The model they plan on developing over the next five years will enable researchers to tie the interdependencies of the aforementioned wall to its structure, and then even tie that structure to the larger community.
The plan is to eventually enable communities to make the best business decisions about where and how to use their resources to be more resilient, according to Van de Lindt.
“There’s no model like NIST-CORE yet,” he said. “There’s nothing like it on Earth.”
NIST-CORE is literally in its embryonic stage.
It is being built on the open-source framework from existing software used by the Mid-America Earthquake Center in Illinois, called MAEviz, a highly sophisticated piece of risk analysis software.

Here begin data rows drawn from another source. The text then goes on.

(** X7: [Configure] dereferences a null component pointer exactly when
    the three required elements are present, the joint is found, and the
    joint has no [JointAxis] component or no [ChildLinkName] component. *)
Theorem Configure_faults_iff (_entity : Entity)
    (_sdf : gmap string SdfValue) (_ecm : EntityComponentManager)
    (d : ThrusterPrivateData) :
  Configure _entity _sdf _ecm d = None ↔
    HasElement _sdf "joint_name" = true
    ∧ HasElement _sdf "thrust_coefficient" = true
    ∧ HasElement _sdf "propeller_diameter" = true
    ∧ JointByName _ecm _entity (Get_string _sdf "joint_name") ≠ kNullEntity
    ∧ (JointAxis _ecm
         !! JointByName _ecm _entity (Get_string _sdf "joint_name") = None
       ∨ ChildLinkName _ecm
           !! JointByName _ecm _entity (Get_string _sdf "joint_name") = None).
Proof.
  unfold Configure.
  destruct (HasElement _sdf "joint_name"); cbn [negb];
    [|split; [discriminate | intros (? & _); discriminate]].
  destruct (HasElement _sdf "thrust_coefficient"); cbn [negb];
    [|split; [discriminate | intros (_ & ? & _); discriminate]].
  destruct (HasElement _sdf "propeller_diameter"); cbn [negb];
    [|split; [discriminate | intros (_ & _ & ? & _); discriminate]].
  destruct (N.eqb_spec kNullEntity
              (JointByName _ecm _entity (Get_string _sdf "joint_name")))
    as [Heq|Hne].
  - split; [discriminate | intros (_ & _ & _ & Hj & _); congruence].
  - destruct (JointAxis _ecm !! _) as [axis|]; cbn [mbind option_bind].
    + destruct (ChildLinkName _ecm !! _) as [child|];
        cbn [mbind option_bind].
      * split; [discriminate|].
        intros (_ & _ & _ & _ & [?|?]); discriminate.
      * split; [intros _; repeat split; auto; congruence | reflexivity].
    + split; [intros _; repeat split; auto; congruence | reflexivity].
Qed.
(** ** The controller state: the data members of [class PID] *)

Record PID : Type := mkPID {
  _usingFeedForward : bool;
  _inAuto : bool;
  (* Actual tuning parameters used in PID calculation. *)
  _Kc : Q;
  _tauR : Q;
  _tauD : Q;
  (* Raw tuning parameters. *)
  _pParam : Q;
  _iParam : Q;
  _dParam : Q;
  (* The point we want to reach. *)
  _setPoint : Q;
  (* The thing we measure. *)
  _processVariable : Q;
  _prevProcessVariable : Q;
  (* The output that affects the process variable. *)
  _controllerOutput : Q;
  _prevControllerOutput : Q;
  (* Scaling from real world values to 0-100% and back again. *)
  _inMin : Q;
  _inMax : Q;
  _inSpan : Q;
  _outMin : Q;
  _outMax : Q;
  _outSpan : Q;
  (* The accumulated error, i.e. integral. *)
  _accError : Q;
  (* The controller output bias. *)
  _bias : Q;
  (* The interval between samples. *)
  _tSample : Q;
  (* Controller output as a real world value. *)
  _realOutput : Q
}.

(** Assignment to one member: [set_x v s] is [s] after [_x = v;]. *)

Definition set_usingFeedForward (v : bool) (s : PID) : PID :=
  let 'mkPID _ b c d e f g h i j k l m n o p q r t u w x y := s in
  mkPID v b c d e f g h i j k l m n o p q r t u w x y.
Definition set_inAuto (v : bool) (s : PID) : PID :=
  let 'mkPID a _ c d e f g h i j k l m n o p q r t u w x y := s in
  mkPID a v c d e f g h i j k l m n o p q r t u w x y.
Definition set_Kc (v : Q) (s : PID) : PID :=
  let 'mkPID a b _ d e f g h i j k l m n o p q r t u w x y := s in
  mkPID a b v d e f g h i j k l m n o p q r t u w x y.
Definition set_tauR (v : Q) (s : PID) : PID :=
  let 'mkPID a b c _ e f g h i j k l m n o p q r t u w x y := s in
  mkPID a b c v e f g h i j k l m n o p q r t u w x y.
Definition set_tauD (v : Q) (s : PID) : PID :=
  let 'mkPID a b c d _ f g h i j k l m n o p q r t u w x y := s in
  mkPID a b c d v f g h i j k l m n o p q r t u w x y.
Definition set_pParam (v : Q) (s : PID) : PID :=
  let 'mkPID a b c d e _ g h i j k l m n o p q r t u w x y := s in
  mkPID a b c d e v g h i j k l m n o p q r t u w x y.
Definition set_iParam (v : Q) (s : PID) : PID :=
  let 'mkPID a b c d e f _ h i j k l m n o p q r t u w x y := s in
  mkPID a b c d e f v h i j k l m n o p q r t u w x y.
Definition set_dParam (v : Q) (s : PID) : PID :=
  let 'mkPID a b c d e f g _ i j k l m n o p q r t u w x y := s in
  mkPID a b c d e f g v i j k l m n o p q r t u w x y.
Definition set_setPoint (v : Q) (s : PID) : PID :=
  let 'mkPID a b c d e f g h _ j k l m n o p q r t u w x y := s in
  mkPID a b c d e f g h v j k l m n o p q r t u w x y.
Definition set_processVariable (v : Q) (s : PID) : PID :=
  let 'mkPID a b c d e f g h i _ k l m n o p q r t u w x y := s in
  mkPID a b c d e f g h i v k l m n o p q r t u w x y.
Definition set_prevProcessVariable (v : Q) (s : PID) : PID :=
  let 'mkPID a b c d e f g h i j _ l m n o p q r t u w x y := s in
  mkPID a b c d e f g h i j v l m n o p q r t u w x y.
Definition set_controllerOutput (v : Q) (s : PID) : PID :=
  let 'mkPID a b c d e f g h i j k _ m n o p q r t u w x y := s in
  mkPID a b c d e f g h i j k v m n o p q r t u w x y.
Definition set_prevControllerOutput (v : Q) (s : PID) : PID :=
  let 'mkPID a b c d e f g h i j k l _ n o p q r t u w x y := s in
  mkPID a b c d e f g h i j k l v n o p q r t u w x y.
Definition set_inMin (v : Q) (s : PID) : PID :=
  let 'mkPID a b c d e f g h i j k l m _ o p q r t u w x y := s in
  mkPID a b c d e f g h i j k l m v o p q r t u w x y.
Definition set_inMax (v : Q) (s : PID) : PID :=
  let 'mkPID a b c d e f g h i j k l m n _ p q r t u w x y := s in
  mkPID a b c d e f g h i j k l m n v p q r t u w x y.
Definition set_inSpan (v : Q) (s : PID) : PID :=
  let 'mkPID a b c d e f g h i j k l m n o _ q r t u w x y := s in
  mkPID a b c d e f g h i j k l m n o v q r t u w x y.
Definition set_outMin (v : Q) (s : PID) : PID :=
  let 'mkPID a b c d e f g h i j k l m n o p _ r t u w x y := s in
  mkPID a b c d e f g h i j k l m n o p v r t u w x y.
Definition set_outMax (v : Q) (s : PID) : PID :=
  let 'mkPID a b c d e f g h i j k l m n o p q _ t u w x y := s in
  mkPID a b c d e f g h i j k l m n o p q v t u w x y.
Definition set_outSpan (v : Q) (s : PID) : PID :=
  let 'mkPID a b c d e f g h i j k l m n o p q r _ u w x y := s in
  mkPID a b c d e f g h i j k l m n o p q r v u w x y.
Definition set_accError (v : Q) (s : PID) : PID :=
  let 'mkPID a b c d e f g h i j k l m n o p q r t _ w x y := s in
  mkPID a b c d e f g h i j k l m n o p q r t v w x y.
Definition set_bias (v : Q) (s : PID) : PID :=
  let 'mkPID a b c d e f g h i j k l m n o p q r t u _ x y := s in
  mkPID a b c d e f g h i j k l m n o p q r t u v x y.
Definition set_tSample (v : Q) (s : PID) : PID :=
  let 'mkPID a b c d e f g h i j k l m n o p q r t u w _ y := s in
  mkPID a b c d e f g h i j k l m n o p q r t u w v y.
Definition set_realOutput (v : Q) (s : PID) : PID :=
  let 'mkPID a b c d e f g h i j k l m n o p q r t u w x _ := s in
  mkPID a b c d e f g h i j k l m n o p q r t u w x v.

(** ** The methods of [class PID] *)

(** [void PID::setInputLimits(float inMin, float inMax)] *)
Definition setInputLimits (inMin inMax : Q) (s : PID) : PID :=
  (* Make sure we haven't been given impossible values. *)
  if Qgeb inMin inMax then s
  else
    (* Rescale the working variables to reflect the changes. *)
    let s := set_prevProcessVariable
               (_prevProcessVariable s * ((inMax - inMin) / _inSpan s)) s in
    let s := set_accError (_accError s * ((inMax - inMin) / _inSpan s)) s in
    (* Make sure the working variables are within the new limits. *)
    let s := set_prevProcessVariable
               (constrain (_prevProcessVariable s) 0 1) s in
    let s := set_inMin inMin s in
    let s := set_inMax inMax s in
    set_inSpan (inMax - inMin) s.

(** [void PID::setOutputLimits(float outMin, float outMax)] *)
Definition setOutputLimits (outMin outMax : Q) (s : PID) : PID :=
  if Qgeb outMin outMax then s
  else
    let s := set_prevControllerOutput
               (_prevControllerOutput s * ((outMax - outMin) / _outSpan s)) s in
    let s := set_prevControllerOutput
               (constrain (_prevControllerOutput s) 0 1) s in
    let s := set_outMin outMin s in
    let s := set_outMax outMax s in
    set_outSpan (outMax - outMin) s.

(** [void PID::setTunings(float Kc, float tauI, float tauD)] *)
Definition setTunings (Kc tauI tauD : Q) (s : PID) : PID :=
  (* Verify that the tunings make sense. *)
  if Qeq_bool Kc 0 || Qltb tauI 0 || Qltb tauD 0 then s
  else
    (* Store raw values to hand back to user on request. *)
    let s := set_pParam Kc s in
    let s := set_iParam tauI s in
    let s := set_dParam tauD s in
    let tempTauR :=
      if Qeq_bool tauI 0 then 0 else (1 / tauI) * _tSample s in
    (* For "bumpless transfer" we need to rescale the accumulated error. *)
    let s :=
      if _inAuto s then
        if Qeq_bool tempTauR 0 then set_accError 0 s
        else set_accError
               (_accError s * ((_Kc s * _tauR s) / (Kc * tempTauR))) s
      else s in
    let s := set_Kc Kc s in
    let s := set_tauR tempTauR s in
    set_tauD (tauD / _tSample s) s.

(** [void PID::reset(void)] *)
Definition reset (s : PID) : PID :=
  let scaledBias :=
    if _usingFeedForward s then (_bias s - _outMin s) / _outSpan s
    else (_realOutput s - _outMin s) / _outSpan s in
  let s := set_prevControllerOutput scaledBias s in
  let s := set_prevProcessVariable
             ((_processVariable s - _inMin s) / _inSpan s) s in
  (* Clear any error in the integral. *)
  set_accError 0 s.

(** [void PID::setMode(int mode)] *)
Definition setMode (mode : Z) (s : PID) : PID :=
  (* We were in manual, and we just got set to auto.
     Reset the controller internals. *)
  let s := if negb (mode =? 0)%Z && negb (_inAuto s) then reset s else s in
  set_inAuto (negb (mode =? 0)%Z) s.

(** [void PID::setInterval(float interval)] *)
Definition setInterval (interval : Q) (s : PID) : PID :=
  if Qgtb interval 0 then
    (* Convert the time-based tunings to reflect this change. *)
    let s := set_tauR (_tauR s * (interval / _tSample s)) s in
    let s := set_accError (_accError s * (_tSample s / interval)) s in
    let s := set_tauD (_tauD s * (interval / _tSample s)) s in
    set_tSample interval s
  else s.

(** [void PID::setSetPoint(float sp)] *)
Definition setSetPoint (sp : Q) (s : PID) : PID := set_setPoint sp s.

(** [float PID::getSetPoint()] *)
Definition getSetPoint (s : PID) : Q := _setPoint s.

(** [void PID::setProcessValue(float pv)] *)
Definition setProcessValue (pv : Q) (s : PID) : PID :=
  set_processVariable pv s.

(** [void PID::setBias(float bias)] *)
Definition setBias (bias : Q) (s : PID) : PID :=
  let s := set_bias bias s in
  set_usingFeedForward true s.

(** The error of one sample, as [compute] forms it: scaled setpoint
    minus scaled process variable, both constrained to [0,1]. *)
Definition scaledPV (s : PID) : Q :=
  constrain ((_processVariable s - _inMin s) / _inSpan s) 0 1.

Definition scaledSP (s : PID) : Q :=
  constrain ((_setPoint s - _inMin s) / _inSpan s) 0 1.

Definition error (s : PID) : Q := scaledSP s - scaledPV s.

(** [float PID::compute()]: the state after the call and the value
    returned. *)
Definition compute (s : PID) : PID * Q :=
  (* Pull in the input and setpoint, and scale them into percent span. *)
  let scaledPV := (_processVariable s - _inMin s) / _inSpan s in
  let scaledPV := constrain scaledPV 0 1 in
  let scaledSP := (_setPoint s - _inMin s) / _inSpan s in
  let scaledSP := constrain scaledSP 0 1 in
  let error := scaledSP - scaledPV in
  (* Check and see if the output is pegged at a limit and only
     integrate if it is not. This is to prevent reset-windup. *)
  let s :=
    if negb (Qgeb (_prevControllerOutput s) 1 && Qgtb error 0)
       && negb (Qleb (_prevControllerOutput s) 0 && Qltb error 0)
    then set_accError (_accError s + error) s
    else s in
  (* Compute the current slope of the input signal. *)
  let dMeas := (scaledPV - _prevProcessVariable s) / _tSample s in
  let scaledBias :=
    if _usingFeedForward s then (_bias s - _outMin s) / _outSpan s
    else 0 in
  (* Perform the PID calculation. *)
  let s := set_controllerOutput
             (scaledBias
              + _Kc s * (error + (_tauR s * _accError s) - (_tauD s * dMeas)))
             s in
  (* Make sure the computed output is within output constraints. *)
  let s := set_controllerOutput (constrain (_controllerOutput s) 0 1) s in
  (* Remember this output for the windup check next time. *)
  let s := set_prevControllerOutput (_controllerOutput s) s in
  (* Remember the input for the derivative calculation next time. *)
  let s := set_prevProcessVariable scaledPV s in
  (* Scale the output from percent span back out to a real world number. *)
  (s, (_controllerOutput s * _outSpan s) + _outMin s).

(** [PID::PID(float Kc, float tauI, float tauD, float interval)].
    The constructor body starts from the object's storage as it happens
    to be ([raw]): the two limit setters and [setTunings] read members
    that have not been assigned yet. *)
Definition PID_ctor (raw : PID) (Kc tauI tauD interval : Q) : PID :=
  let s := set_usingFeedForward false raw in
  let s := set_inAuto false s in
  (* Default the limits to the full range of I/O: 3.3V *)
  let s := setInputLimits 0 3.3 s in
  let s := setOutputLimits 0 3.3 s in
  let s := set_tSample interval s in
  let s := setTunings Kc tauI tauD s in
  let s := set_setPoint 0 s in
  let s := set_processVariable 0 s in
  let s := set_prevProcessVariable 0 s in
  let s := set_controllerOutput 0 s in
  let s := set_prevControllerOutput 0 s in
  let s := set_accError 0 s in
  let s := set_bias 0 s in
  set_realOutput 0 s.

(** ** Runs of the controller *)

(** One call of a public method. *)
Inductive op : Type :=
| OpSetInputLimits (inMin inMax : Q)
| OpSetOutputLimits (outMin outMax : Q)
| OpSetTunings (Kc tauI tauD : Q)
| OpReset
| OpSetMode (mode : Z)
| OpSetInterval (interval : Q)
| OpSetSetPoint (sp : Q)
| OpSetProcessValue (pv : Q)
| OpSetBias (bias : Q)
| OpCompute.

A team of software developers and engineers will use MAEviz as a base for building a computational modeling environment that when completed will be able take a look at any community and offer important details on its resilience to every peril known, Van de Lindt said.
“We’re going to do it for wildfires, we’re going to do it for earthquakes, we’re going to do it for tornadoes, we’re going to do it for tsunamis,” he said. “If it’s a hazard, we’ll do it.”
Already working on NIST-CORE is a team of 31 researchers, and they are in the process of adding 20 to 25 students and post-doctoral candidates from the 10 universities involved in the project.
To help create their model researchers will use a computer at University of Illinois called Blue Waters, which is considered one of the most powerful supercomputers in the world.
Blue Waters can reportedly achieve peak performance of more than 13 quadrillion calculations per second.
When built out NIST-CORE not only will provide the scientific basis for developing more resilient communities, it will integrate into these tools considerations for social systems that are vital to the functioning and recovery of communities — healthcare delivery, education, social services and financial institutions, Van de Lindt said.
Speaking like the proud father of a budding prodigy, he also noted that NIST-CORE will be able to learn from one analysis to the next, a capability that does not exist in any other risk or disaster-resilience model in the world.
Initially the model will be primarily a research tool to be used solely by engineers and scientists who can handle its complexity.
Eventually it will become an open source tool with versions that can be run at various levels, down to a version for the desktop computer of a city’s emergency planner.
“It will be eventually be open to anyone in the world that wants to use it,” Van de Lindt said.